(Stored items)
·····
(* ===== verification/VmCopy.v ===== *)
(** Growing and copying address spaces, and writing into one: [allocuvm], [setupkvm],
    [copyuvm] and [copyout]. *)

From stdpp Require Import base tactics numbers option list gmap sets strings.
From Stdlib Require Import ZArith Lia.
From S2P Require Import Prelude ProcDefs Spinlock CString Kernel Memory Kalloc Vm VmFacts VmSpace.

Section copy.
Context (me : nat) (kend : Z) (kend_high : KERNBASE < kend).
Local Abbreviation page_ok := (page_ok kend).
Local Abbreviation free_pages := (free_pages kend).
Local Abbreviation space := (space kend).

Definition zeroed (m : mem) (p : Z) : Prop := forall a, in_page p a -> m a = 0.

Lemma zeroed_fill m p : zeroed (memset m p 0 PGSIZE) p.
Proof using Type.
  intros a [Ha Hb]. rewrite memset_bytes by done. by rewrite (proj2 (Z.leb_le _ _)), (proj2 (Z.ltb_lt _ _)) by lia.
Qed.

(** * allocuvm *)

(** User pages from [lo] to [hi] are new, zero and writable; the others are as they were. *)
Definition extended (lo hi : Z) (m : mem) (U U' : gmap Z (Z * Z)) : Prop := forall q,
  if decide (lo <= q < hi) then exists p, U' !! q = Some (p, 7) /\ zeroed m p else U' !! q = U !! q.

(** Growing changes the user pages from [U] to [U'] and accounts for all pages. *)
Definition regrown (pgdir : Z) (T : gmap Z Z) (U : gmap Z (Z * Z)) (R xs : list Z) (s s' : kmem) (P : gmap Z (Z * Z) -> Prop) (W : list Z) : Prop :=
  exists T' U' xs', space s' pgdir T' U' R xs' /\ T ⊆ T' /\ tabs T' ++ frames U' ++ xs' ≡ₚ tabs T ++ frames U ++ xs /\
    same_kernel (km_mem s) T (km_mem s') T' /\ P U' /\ changed_in W (km_mem s) (km_mem s').
(** Success: memory changed only in tables and pages that were free. *)
Definition grown_to (n hi pgdir : Z) (T : gmap Z Z) (U : gmap Z (Z * Z)) (R xs : list Z) (s s' : kmem) : Prop :=
  regrown pgdir T U R xs s s' (extended n hi (km_mem s') U) (pgdir :: tabs T ++ xs).
(** Failure: the pages from [lo] to [hi] are gone. *)
Definition undone (lo hi : Z) (W : list Z) (pgdir : Z) (T : gmap Z Z) (U : gmap Z (Z * Z)) (R xs : list Z) (s s' : kmem) : Prop :=
  regrown pgdir T U R xs s s' (cut lo hi U) W.

(** The failure exits of [allocuvm]. *)
Lemma alloc_undo s s1 pgdir T T1 U R xs xs1 lo hi oldsz newsz W : space s1 pgdir T1 U R xs1 -> T ⊆ T1 -> tabs T1 ++ xs1 ≡ₚ tabs T ++ xs ->
  same_kernel (km_mem s) T (km_mem s1) T1 -> changed_in W (km_mem s) (km_mem s1) ->
  lo = pgs oldsz -> hi = pgs newsz -> 0 <= oldsz -> 0 <= newsz <= KERNBASE ->
  (forall v, v ∈ tabs T ++ xs -> v ∈ W) -> (forall q p f, lo <= q < hi -> U !! q = Some (p, f) -> p ∈ W) ->
  wp (deallocuvm me kend pgdir newsz oldsz) (fun _ s' => undone lo hi W pgdir T U R xs s s') s1.
Proof using kend_high.
  intros H1 HT Hp K C -> -> Ho Hn HW HU. eapply wp_mono; [apply (deallocuvm_spec me kend kend_high s1 pgdir T1 U R xs1 newsz oldsz H1); lia|]. cbn beta.
  intros r s2 (_ & U2 & xs2 & H2 & Hcut & Hp2 & Hsub & C2 & K2). exists T1, U2, xs2. split; [done|]. split; [done|]. split; [|split].
  - rewrite Hp2. rewrite (Permutation_app_comm (frames U) xs), (Permutation_app_comm (frames U) xs1), !(assoc_L (++)), Hp. done.
  - intros k Hk. by rewrite (K2 k Hk), (K k Hk).
  - split; [done|]. eapply changed_trans; [exact C|]. eapply changed_weaken; [exact C2|].
    assert (HW1 : forall v, v ∈ tabs T1 ++ xs1 -> v ∈ W) by (intros v Hv; apply HW; by rewrite <-Hp).
    intros v [Hv|Hv]%elem_of_app; [apply HW1; set_solver|]. destruct (decide (v ∈ xs1)) as [Hx|Hx]; [apply HW1; set_solver|].
    assert (Hin : v ∈ frames U ++ xs1) by (rewrite <-Hp2; set_solver). apply elem_of_app in Hin as [Hin|]; [|done].
    apply elem_frames in Hin as (q & f & Hq). destruct (decide (pgs oldsz <= q < pgs newsz)) as [Hr|Hr]; [by eapply HU|exfalso].
    assert (v ∈ frames U2) by (apply elem_frames; exists q, f; by rewrite Hcut, decide_False).
    destruct (sp_st _ _ _ _ _ _ _ H2) as [_ _ Hnd _]. apply NoDup_cons in Hnd as [_ Hnd]. apply NoDup_app in Hnd as (_ & _ & Hnd).
    apply NoDup_app in Hnd as (_ & Hnd & _). apply (Hnd v); set_solver.
Qed.

(** A page that the caller holds is in no table, not free and in no frame. *)
Lemma held_page s pgdir T U p R xs : space s pgdir T U (p :: R) xs -> page_ok p /\ p <> pgdir /\ p ∉ tabs T /\ p ∉ xs /\ p ∉ frames U.
Proof using Type.
  clear kend_high. intros H. destruct (vmst_parts _ _ _ _ _ _ (sp_st _ _ _ _ _ _ _ H)) as (_ & _ & Hd & _ & _ & Ht & HR & _).
  destruct (HR p) as [Hp Hx]; [set_solver|]. split_and!; try done; [set_solver| |].
  - intros Hin. destruct (Ht p Hin) as (_ & Hn & _). set_solver.
  - destruct (sp_st _ _ _ _ _ _ _ H) as [_ _ Hnd _]. apply NoDup_cons in Hnd as [_ Hnd]. apply NoDup_app in Hnd as (_ & _ & Hnd).
    rewrite <-(assoc_L (++)) in Hnd. apply NoDup_app in Hnd as (_ & Hnd & _). intros Hin. apply (Hnd p Hin). set_solver.
Qed.

Lemma undone_drop lo hi W pgdir T U R p xs s s1 : p ∈ W -> undone lo hi W pgdir T U (p :: R) xs s s1 ->
  wp (kfree me kend p) (fun _ s' => undone lo hi W pgdir T U R (p :: xs) s s') s1.
Proof using kend_high.
  intros Hp (T' & U' & xs' & H & HT & Hperm & K & Hcut & C). eapply wp_mono; [apply (drop_page me kend kend_high s1 pgdir T' U' R xs' p H)|]. cbn beta.
  intros _ s2 (H2 & C2 & K2). exists T', U', (p :: xs'). split_and!; try done.
  - assert (E : tabs T' ++ frames U' ++ p :: xs' ≡ₚ p :: tabs T' ++ frames U' ++ xs') by solve_Permutation. rewrite E, Hperm. solve_Permutation.
  - intros k Hk. by rewrite (K2 k Hk), (K k Hk).
  - eapply changed_trans; [exact C|]. eapply changed_weaken; [exact C2|]. by intros v ->%list_elem_of_singleton.
Qed.

(** Weakening a suffix of the loop to the whole of it, after one page was added. *)
Lemma regrown_step pgdir T U R xs s T1 U1 xs1 s1 s2 P P' W W' : T ⊆ T1 -> tabs T1 ++ frames U1 ++ xs1 ≡ₚ tabs T ++ frames U ++ xs ->
  same_kernel (km_mem s) T (km_mem s1) T1 -> changed_in W' (km_mem s) (km_mem s1) -> (forall v, v ∈ W -> v ∈ W') -> (forall V, P V -> P' V) ->
  regrown pgdir T1 U1 R xs1 s1 s2 P W -> regrown pgdir T U R xs s s2 P' W'.
Proof using Type.
  intros HT Hp K C HW HP (T2 & U2 & xs2 & H2 & HT2 & Hp2 & K2 & HU2 & C2). exists T2, U2, xs2. split_and!; [done|by etrans|by rewrite Hp2| |auto|].
  - intros k Hk. by rewrite (K2 k Hk), (K k Hk).
  - eapply changed_trans; [exact C|]. by eapply changed_weaken.
Qed.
·····
■ **How to complete this task**
An exact, complete copy of the lines above from the one with "From stdpp Require" through the one with "(** The failure exits of [allocuvm]. *)" is the whole answer.

■ **Response box**
From stdpp Require Import base tactics numbers option list gmap sets strings.
From Stdlib Require Import ZArith Lia.
From S2P Require Import Prelude ProcDefs Spinlock CString Kernel Memory Kalloc Vm VmFacts VmSpace.

Section copy.
Context (me : nat) (kend : Z) (kend_high : KERNBASE < kend).
Local Abbreviation page_ok := (page_ok kend).
Local Abbreviation free_pages := (free_pages kend).
Local Abbreviation space := (space kend).

Definition zeroed (m : mem) (p : Z) : Prop := forall a, in_page p a -> m a = 0.

Lemma zeroed_fill m p : zeroed (memset m p 0 PGSIZE) p.
Proof using Type.
  intros a [Ha Hb]. rewrite memset_bytes by done. by rewrite (proj2 (Z.leb_le _ _)), (proj2 (Z.ltb_lt _ _)) by lia.
Qed.

(** * allocuvm *)

(** User pages from [lo] to [hi] are new, zero and writable; the others are as they were. *)
Definition extended (lo hi : Z) (m : mem) (U U' : gmap Z (Z * Z)) : Prop := forall q,
  if decide (lo <= q < hi) then exists p, U' !! q = Some (p, 7) /\ zeroed m p else U' !! q = U !! q.

(** Growing changes the user pages from [U] to [U'] and accounts for all pages. *)
Definition regrown (pgdir : Z) (T : gmap Z Z) (U : gmap Z (Z * Z)) (R xs : list Z) (s s' : kmem) (P : gmap Z (Z * Z) -> Prop) (W : list Z) : Prop :=
  exists T' U' xs', space s' pgdir T' U' R xs' /\ T ⊆ T' /\ tabs T' ++ frames U' ++ xs' ≡ₚ tabs T ++ frames U ++ xs /\
    same_kernel (km_mem s) T (km_mem s') T' /\ P U' /\ changed_in W (km_mem s) (km_mem s').
(** Success: memory changed only in tables and pages that were free. *)
Definition grown_to (n hi pgdir : Z) (T : gmap Z Z) (U : gmap Z (Z * Z)) (R xs : list Z) (s s' : kmem) : Prop :=
  regrown pgdir T U R xs s s' (extended n hi (km_mem s') U) (pgdir :: tabs T ++ xs).
(** Failure: the pages from [lo] to [hi] are gone. *)
Definition undone (lo hi : Z) (W : list Z) (pgdir : Z) (T : gmap Z Z) (U : gmap Z (Z * Z)) (R xs : list Z) (s s' : kmem) : Prop :=
  regrown pgdir T U R xs s s' (cut lo hi U) W.

(** The failure exits of [allocuvm]. *)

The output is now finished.